The moment my car stalled out, I knew we would be saying our goodbyes soon. In fact, when I found out the total estimate of the repair costs, it was time to let go. I felt like, “I was lost on a lonely highway.” Until I contacted my roadside assistance.
My need for transportation was simple. I need a better way to get to school and work. At first, the thought of buying a car meant that I could save on public transportation costs. I had insurance and maintenance cost covered. I would take care of them from the extra funds from my part-time job. It all seemed practical.
Shortly after, a friend gave me a listing of a car that he found on Craigslist. A 1997 Suburu Legacy, 4 door coupe, (1) owner and it ran great. That is, in a nutshell, how the add ran online with a picture. They were asking for $1,400 and I had saved up $1,500. I was able to talk them down to $1,000. (I know. I know. I should have checked the car fax.)
I was elated for months with my new car. In complete denial of how much I was spending on gas, how the right front tire was replaced (3) times this year and how at this point the car would stall at every braking point. Hey, these were all minor issues that could be resolved or worked around. (I know. I know. I should have got a diagnostic test.) I kept telling myself, “you get what you pay for.” At least I was saving on insurance because of the year and make and model of the car. I was only carrying liability.

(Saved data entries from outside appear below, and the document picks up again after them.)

(** One escaped character is read back as the character, unless it is a
    high surrogate before the escape of a low one. *)
Lemma scanstring_escape_char c tail :
  is_code_point c = true ->
  is_high_surrogate c && low_escape_follows tail = false ->
  tail <> [] ->
  scanstring (escape_char c ++ tail) = cons_char c (scanstring tail).
Proof.
  unfold is_code_point. rewrite andb_true_iff, !Z.leb_le.
  intros Hc Hpair Ht. unfold escape_char.
  do 7 (match goal with
        | |- context [c =? ?k] =>
            destruct (Z.eqb_spec c k) as [->|?]; [done|]
        end).
  destruct ((32 <=? c) && (c <=? 126)) eqn:Hprint.
  { cbn [app scanstring].
    destruct (Z.eqb_spec c 34); [done|].
    destruct (Z.eqb_spec c 92); [done|].
    destruct (Z.leb_spec c 31); [lia|]. done. }
  destruct (Z.ltb_spec c 65536).
  - unfold u_escape, hex4. cbn [app].
    apply scanstring_u; [apply hex4_val_hex4; lia | done | done].
  - unfold u_escape, hex4. cbn [app].
    set (v := c - 65536).
    assert (0 <= v < 1048576) by lia.
    assert (0 <= v / 1024 mod 1024 < 1024) by (apply Z.mod_pos_bound; lia).
    assert (0 <= v mod 1024 < 1024) by (apply Z.mod_pos_bound; lia).
    rewrite (scanstring_pair _ _ _ _ _ _ _ _
               (55296 + v / 1024 mod 1024) (56320 + v mod 1024)).
    + f_equal. unfold join_surrogates.
      Z.div_mod_to_equations. lia.
    + apply hex4_val_hex4. lia.
    + unfold is_high_surrogate. lia.
    + apply hex4_val_hex4. lia.
    + unfold is_low_surrogate. lia.
    + done.
Qed.

(** An encoded string is read back as the string. *)
Lemma scanstring_encode s rest :
  text s = true ->
  scanstring (concat (map escape_char s) ++ 34 :: rest) = Ok (s, rest).
Proof.
  induction s as [|c s IH]; intros Hs; [done|].
  cbn [text] in Hs. apply andb_true_iff in Hs as [Hs Hrest].
  apply andb_true_iff in Hs as [Hc Hpair]. apply negb_true_iff in Hpair.
  cbn [map concat]. rewrite <- app_assoc.
  rewrite scanstring_escape_char; [by rewrite IH | done | | by destruct (concat _)].
  destruct (is_high_surrogate c); [|done]. cbn [andb] in *.
  destruct s as [|d s]; [by apply low_escape_follows_other|].
  cbn [map concat]. rewrite <- app_assoc.
  apply low_escape_follows_escape_char; [|done].
  cbn [text] in Hrest. by destruct (is_code_point d).
Qed.

Lemma scan_once_str fuel s rest :
  text s = true ->
  scan_once (S fuel) (encode_str s ++ rest) = Ok (JStr s, rest).
Proof.
  intros Hs. unfold encode_str. cbn [app scan_once]. cbn [Z.eqb Pos.eqb].
  rewrite <- app_assoc. cbn [app]. by rewrite scanstring_encode.
Qed.
End StringRoundTrip.

Section NumberRoundTrip.
Implicit Types (c d n z : Z) (ds s rest : pystr).

Lemma int_of_digits_snoc ds d :
  int_of_digits (ds ++ [d]) = int_of_digits ds * 10 + (d - 48).
Proof. unfold int_of_digits. by rewrite fold_left_app. Qed.

(** The digits of [n >= 0]: not empty, all digits, no leading zero unless
    [n = 0], and their value is [n]. *)
Lemma digits_of_spec fuel n acc :
  0 <= n -> Z.log2 n <= Z.of_nat fuel ->
  exists c ds,
    digits_of fuel n acc = (c :: ds) ++ acc /\
    Forall (fun d => is_digit d = true) (c :: ds) /\
    int_of_digits (c :: ds) = n /\
    (if n =? 0 then c = 48 /\ ds = [] else 49 <= c).
Proof.
  revert n acc. induction fuel as [|fuel IH]; intros n acc Hn Hlog.
  - assert (n < 2).
    { destruct (Z.eq_dec n 0) as [->|]; [lia|].
      pose proof (Z.log2_spec n ltac:(lia)) as [_ Hhi].
      pose proof (Z.log2_nonneg n).
      replace (Z.log2 n) with 0 in Hhi by lia. cbn in Hhi. lia. }
    exists (48 + n mod 10), []. cbn [digits_of app].
    assert (n = 0 \/ n = 1) as [-> | ->] by lia;
      (split; [done|]; split; [by apply List.Forall_cons|];
       split; [done|]; cbn; done).
  - cbn [digits_of]. destruct (Z.ltb_spec n 10).
    + exists (48 + n mod 10), []. cbn [app].
      rewrite Z.mod_small by lia. split; [done|]. split.
      { apply List.Forall_cons; [unfold is_digit; lia|done]. }
      split; [unfold int_of_digits; cbn; lia|].
      destruct (Z.eqb_spec n 0); [split; [lia|done] | lia].
    + assert (Hdiv : 0 < n / 10) by (Z.div_mod_to_equations; lia).
      destruct (IH (n / 10) ((48 + n mod 10) :: acc)) as (c & ds & E & Hd & Hv & Hc).
      { lia. }
      { assert (Z.log2 (n / 10) < Z.log2 n); [|lia].
        apply Z.log2_lt_pow2; [lia|].
        assert (n / 10 < 2 ^ Z.log2 n); [|done].
        pose proof (Z.log2_spec n ltac:(lia)) as [Hlo Hhi].
        replace (2 ^ Z.succ (Z.log2 n)) with (2 * 2 ^ Z.log2 n) in Hhi
          by (rewrite Z.pow_succ_r; [done | apply Z.log2_nonneg]).
        Z.div_mod_to_equations. lia. }
      exists c, (ds ++ [48 + n mod 10]).
      rewrite E. split; [cbn [app]; f_equal; by rewrite <- app_assoc|].
      pose proof (Z.mod_pos_bound n 10 ltac:(lia)).
      split.
      { rewrite app_comm_cons. apply Forall_app. split; [done|].
        apply List.Forall_cons; [unfold is_digit; lia|done]. }
      split.
      { rewrite app_comm_cons, int_of_digits_snoc, Hv.
        Z.div_mod_to_equations. lia. }
      destruct (Z.eqb_spec (n / 10) 0); [lia|].
      by destruct (Z.eqb_spec n 0); [lia|].
Qed.

Lemma span_digits_app ds rest :
  Forall (fun d => is_digit d = true) ds ->
  match rest with [] => true | c :: _ => negb (is_digit c) end = true ->
  span_digits (ds ++ rest) = (ds, rest).
Proof.
  intros Hds Hrest. induction Hds as [|d ds Hd _ IH].
  - destruct rest as [|c rest]; [done|]. cbn in *.
    by destruct (is_digit c).
  - cbn [app span_digits]. by rewrite Hd, IH.
Qed.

Unfortunately, I was barely getting to school and work. After a few months into the new year I really began to have problems. At this point, I had endured the fees of a busted windshield, oil leak, starter replacement, distributor cap and the brakes fixed twice. Every bump in the road meant that I had to get out and reassemble the battery line. Even on those cold winter mornings. Sometimes, in the middle of traffic. I gained an oil leak when I decided to let a “back yard mechanic” work on my car. I guess this is when I began to feel buyer’s remorse.
After having the car stall out on me, not being able to use any of my handy tricks to get it started and to get it out of the middle of the road, I had it towed. The mechanic was telling me within 24 hours my motor was blown and I had a leak in the gas tank. The estimated repair costs would be $2,883. He assured me the bill wouldn’t go over $300 of what he already had quoted me. I officially said goodbye to my car. The mechanic and I made a deal concerning the car. He would give me $300 for the title and the car, for parts. Of course, I had just about repaired everything that he wasn’t set to repair.
It’s been a week now and I rationalize it all by saying, “I can save on repair costs and insurance. It’s cheaper to ride public transportation.” I pat myself on the back for not spreading emissions into the environment. Just then, I formally whispered a final goodbye to my car.